Task prompt.
Within the listing below, please copy exactly the lines between the line holding "0 noArgsTable ]" and the line holding "(r : result", inclusive.

-- Extracted data follows --

(** The entry at [i] has the name and no later entry has: the result is [i],
    as far as an [int8_t] holds it. *)
Lemma matchCommand_last (cmdParserOutput : shellParserOutput_t)
    (commandIndex : cvalue Z) (i : nat) (cmd : shellCmdTemplate_t) :
  table !! i = Some cmd ->
  cstr (tpl_cmdName cmd) = cstr (cmdName cmdParserOutput) ->
  (forall (j : nat) (cmd' : shellCmdTemplate_t),
     (i < j)%nat -> table !! j = Some cmd' ->
     cstr (tpl_cmdName cmd') <> cstr (cmdName cmdParserOutput)) ->
  matchCommand table cmdParserOutput commandIndex
    = Ok (SHELL_OK, Init (i8 (Z.of_nat i))).
Proof.
  intros Hi Hname Hlater. rewrite matchCommand_lastMatch.
  destruct (lastMatch (cmdName cmdParserOutput) table 0) as [k |] eqn:Hk.
  - destruct (lastMatch_Some _ _ _ _ Hk) as (j & c & -> & Hj & Hcmp & Hafter).
    destruct (Nat.lt_trichotomy i j) as [Hlt | [-> | Hgt]].
    + exfalso. apply (Hlater j c Hlt Hj). symmetry. apply strcmp_cstr. exact Hcmp.
    + reflexivity.
    + exfalso. apply (Hafter i cmd Hgt Hi). apply strcmp_cstr. symmetry. exact Hname.
  - exfalso. apply (lastMatch_None _ _ _ Hk i cmd Hi).
    apply strcmp_cstr. symmetry. exact Hname.
Qed.

End Matching.

(** C7.  matchCommand compares names exactly, byte for byte.  For a table of
    at most 127 entries (the indices an [int8_t] holds): when entry [i]
    carries the name and no later entry does, the result is [i] (so of
    several entries with the name the last one is returned); when no entry
    carries the name, the result is -1. *)
Theorem C7_matchCommand_last_exact_match
    (table : list shellCmdTemplate_t) (cmdParserOutput : shellParserOutput_t)
    (commandIndex : cvalue Z) :
  (length table <= 127)%nat ->
  (forall (i : nat) (cmd : shellCmdTemplate_t),
     table !! i = Some cmd ->
     cstr (tpl_cmdName cmd) = cstr (cmdName cmdParserOutput) ->
     (forall (j : nat) (cmd' : shellCmdTemplate_t),
        (i < j)%nat -> table !! j = Some cmd' ->
        cstr (tpl_cmdName cmd') <> cstr (cmdName cmdParserOutput)) ->
     matchCommand table cmdParserOutput commandIndex
       = Ok (SHELL_OK, Init (Z.of_nat i)))
  /\
  ((forall cmd, cmd ∈ table ->
      cstr (tpl_cmdName cmd) <> cstr (cmdName cmdParserOutput)) ->
   matchCommand table cmdParserOutput commandIndex = Ok (SHELL_OK, Init (-1))).
Proof.
  intros Hsize. split.
  - intros i cmd Hi Hname Hlater.
    rewrite (matchCommand_last table ltac:(lia) _ _ i cmd Hi Hname Hlater).
    assert (Hlt : (i < length table)%nat) by (apply lookup_lt_is_Some; eauto).
    unfold i8. rewrite Z.mod_small by lia.
    do 3 f_equal. lia.
  - intros Hnone. apply matchCommand_unknown; [lia | exact Hnone].
Qed.

(** On the shipped table: [ping] is entry 2, [PING] is no entry. *)
Lemma C7_matchCommand_witness :
  matchCommand shellCmdTemplateTable (withName (bytes "ping")) Uninit
    = Ok (SHELL_OK, Init 2) /\
  matchCommand shellCmdTemplateTable (withName (bytes "PING")) Uninit
    = Ok (SHELL_OK, Init (-1)).
Proof.
  split.
  - refine (proj1 (C7_matchCommand_last_exact_match shellCmdTemplateTable
                     (withName (bytes "ping")) Uninit _) 2%nat _ eq_refl eq_refl _).
    + simpl. lia.
    + intros j cmd' Hj Hlook.
      destruct j as [| [| [| j]]]; try lia. discriminate Hlook.
  - refine (proj2 (C7_matchCommand_last_exact_match shellCmdTemplateTable
                     (withName (bytes "PING")) Uninit _) _).
    + simpl. lia.
    + intros cmd Hin.
      unfold shellCmdTemplateTable in Hin.
      rewrite !elem_of_cons in Hin.
      destruct Hin as [-> | [-> | [-> | Hin]]]; try discriminate.
      inversion Hin.
Defined.

(** Of two entries with one name the later one is returned. *)
Example matchCommand_duplicate_names :
  matchCommand
    [ mkShellCmdTemplate (bytes "led") [] PingRunner 0 noArgsTable;
      mkShellCmdTemplate (bytes "ping") [] PingRunner 0 noArgsTable;
      mkShellCmdTemplate (bytes "led") [] PingRunner 0 noArgsTable ]
    (withName (bytes "led")) Uninit
  = Ok (SHELL_OK, Init 2).
Proof. reflexivity. Qed.

(** ** getCommand and shellProcessCommand *)

Lemma bind_Ok_inv {A B : Type} (r : result A) (k : A -> result B) (b : B) :
  bind r k = Ok b -> exists a, r = Ok a /\ k a = Ok b.
Proof. destruct r as [a | f]; simpl; intros H; [eauto | discriminate]. Qed.

Lemma shellSendResponse_CMD_ERR (tr : list event) :
  shellSendResponse RESPONSE_CMD_ERR tr
    = (SHELL_OK, tr ++ [Transmit (bytes "Command Error!" ++ CRLF)]).
Proof. reflexivity. Qed.

Lemma shellSendResponse_ARG_ERR (tr : list event) :
  shellSendResponse RESPONSE_ARG_ERR tr
    = (SHELL_OK, tr ++ [Transmit (bytes "Argument Error!" ++ CRLF)]).
Proof. reflexivity. Qed.

(** [RESPONSE_FNC_ERR] has no case in the switch: nothing is sent. *)
Lemma shellSendResponse_FNC_ERR (tr : list event) :
  shellSendResponse RESPONSE_FNC_ERR tr = (SHELL_OK, tr).
Proof. reflexivity. Qed.

(** The two extraction steps and shellParseCommand have one status to give. *)
Ltac invert_bind H :=
  repeat match type of H with
         | bind _ _ = Ok _ =>
             let a := fresh "a" in
             let E := fresh "E" in
             apply bind_Ok_inv in H; destruct H as (a & E & H); cbv beta iota in H
         end.

Lemma exctractCommand_status (sb : shellBufferHandle_t)
    (parserOutput out : shellParserOutput_t) (status : shell_error) :
  exctractCommand sb parserOutput = Ok (status, out) -> status = SHELL_OK.
Proof. unfold exctractCommand. intros H. invert_bind H. congruence. Qed.

Lemma extractArguments_status (sb : shellBufferHandle_t)
    (parserOutput out : shellParserOutput_t) (status : shell_error) :
  extractArguments sb parserOutput = Ok (status, out) -> status = SHELL_OK.
Proof. unfold extractArguments. intros H. invert_bind H. congruence. Qed.

Lemma shellParseCommand_status (sb sb' : shellBufferHandle_t)
    (parserOutput out : shellParserOutput_t) (status : shell_error) :
  shellParseCommand sb parserOutput = Ok (status, out, sb') -> status = SHELL_OK.
Proof.
  unfold shellParseCommand. intros H.
  apply bind_Ok_inv in H. destruct H as (sb1 & _ & H).
  apply bind_Ok_inv in H. destruct H as ([s1 out1] & Hcmd & H).
  apply exctractCommand_status in Hcmd. subst s1.
  apply bind_Ok_inv in H. destruct H as ([s2 out2] & Hargs & H).
  apply extractArguments_status in Hargs. congruence.
Qed.

Section Dispatch.

Variable table : list shellCmdTemplate_t.
Hypothesis table_u8 : (length table <= 255)%nat.

Lemma getCommand_unknown (cmdParserOutput : shellParserOutput_t)
    (commandTableIndex : cvalue Z) (tr : list event) :
  (forall cmd, cmd ∈ table ->
     cstr (tpl_cmdName cmd) <> cstr (cmdName cmdParserOutput)) ->
  getCommand table cmdParserOutput commandTableIndex tr
    = Ok (SHELL_ERR, commandTableIndex,
          tr ++ [Transmit (bytes "Command Error!" ++ CRLF)]).
Proof.
  intros Hnone. unfold getCommand.
  rewrite (matchCommand_unknown table table_u8 _ _ Hnone), bind_Ok.
  reflexivity.
Qed.

(** The parse went through and no entry has the command's name: one
    response, no runner, status [SHELL_ERR]. *)
Lemma shellProcessCommand_unknown (parserOutput out : shellParserOutput_t)
    (st : shell_state) (sb' : shellBufferHandle_t) (status : shell_error) :
  shellParseCommand (shellBuffer st) parserOutput = Ok (status, out, sb') ->
  (forall cmd, cmd ∈ table -> cstr (tpl_cmdName cmd) <> cstr (cmdName out)) ->
  shellProcessCommand table parserOutput st
    = Ok (SHELL_ERR,
          mkShellState sb' (trace st ++ [Transmit (bytes "Command Error!" ++ CRLF)])).
Proof.
  intros Hparse Hnone.
  pose proof (shellParseCommand_status _ _ _ _ _ Hparse) as ->.
  unfold shellProcessCommand. rewrite Hparse, bind_Ok. cbv beta iota.
  rewrite (getCommand_unknown _ _ _ Hnone), bind_Ok.
  reflexivity.
Qed.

-- Extracted data concluded --

Answer to the exercise.
      mkShellCmdTemplate (bytes "led") [] PingRunner 0 noArgsTable ]
    (withName (bytes "led")) Uninit
  = Ok (SHELL_OK, Init 2).
Proof. reflexivity. Qed.

(** ** getCommand and shellProcessCommand *)

Lemma bind_Ok_inv {A B : Type} (r : result A) (k : A -> result B) (b : B) :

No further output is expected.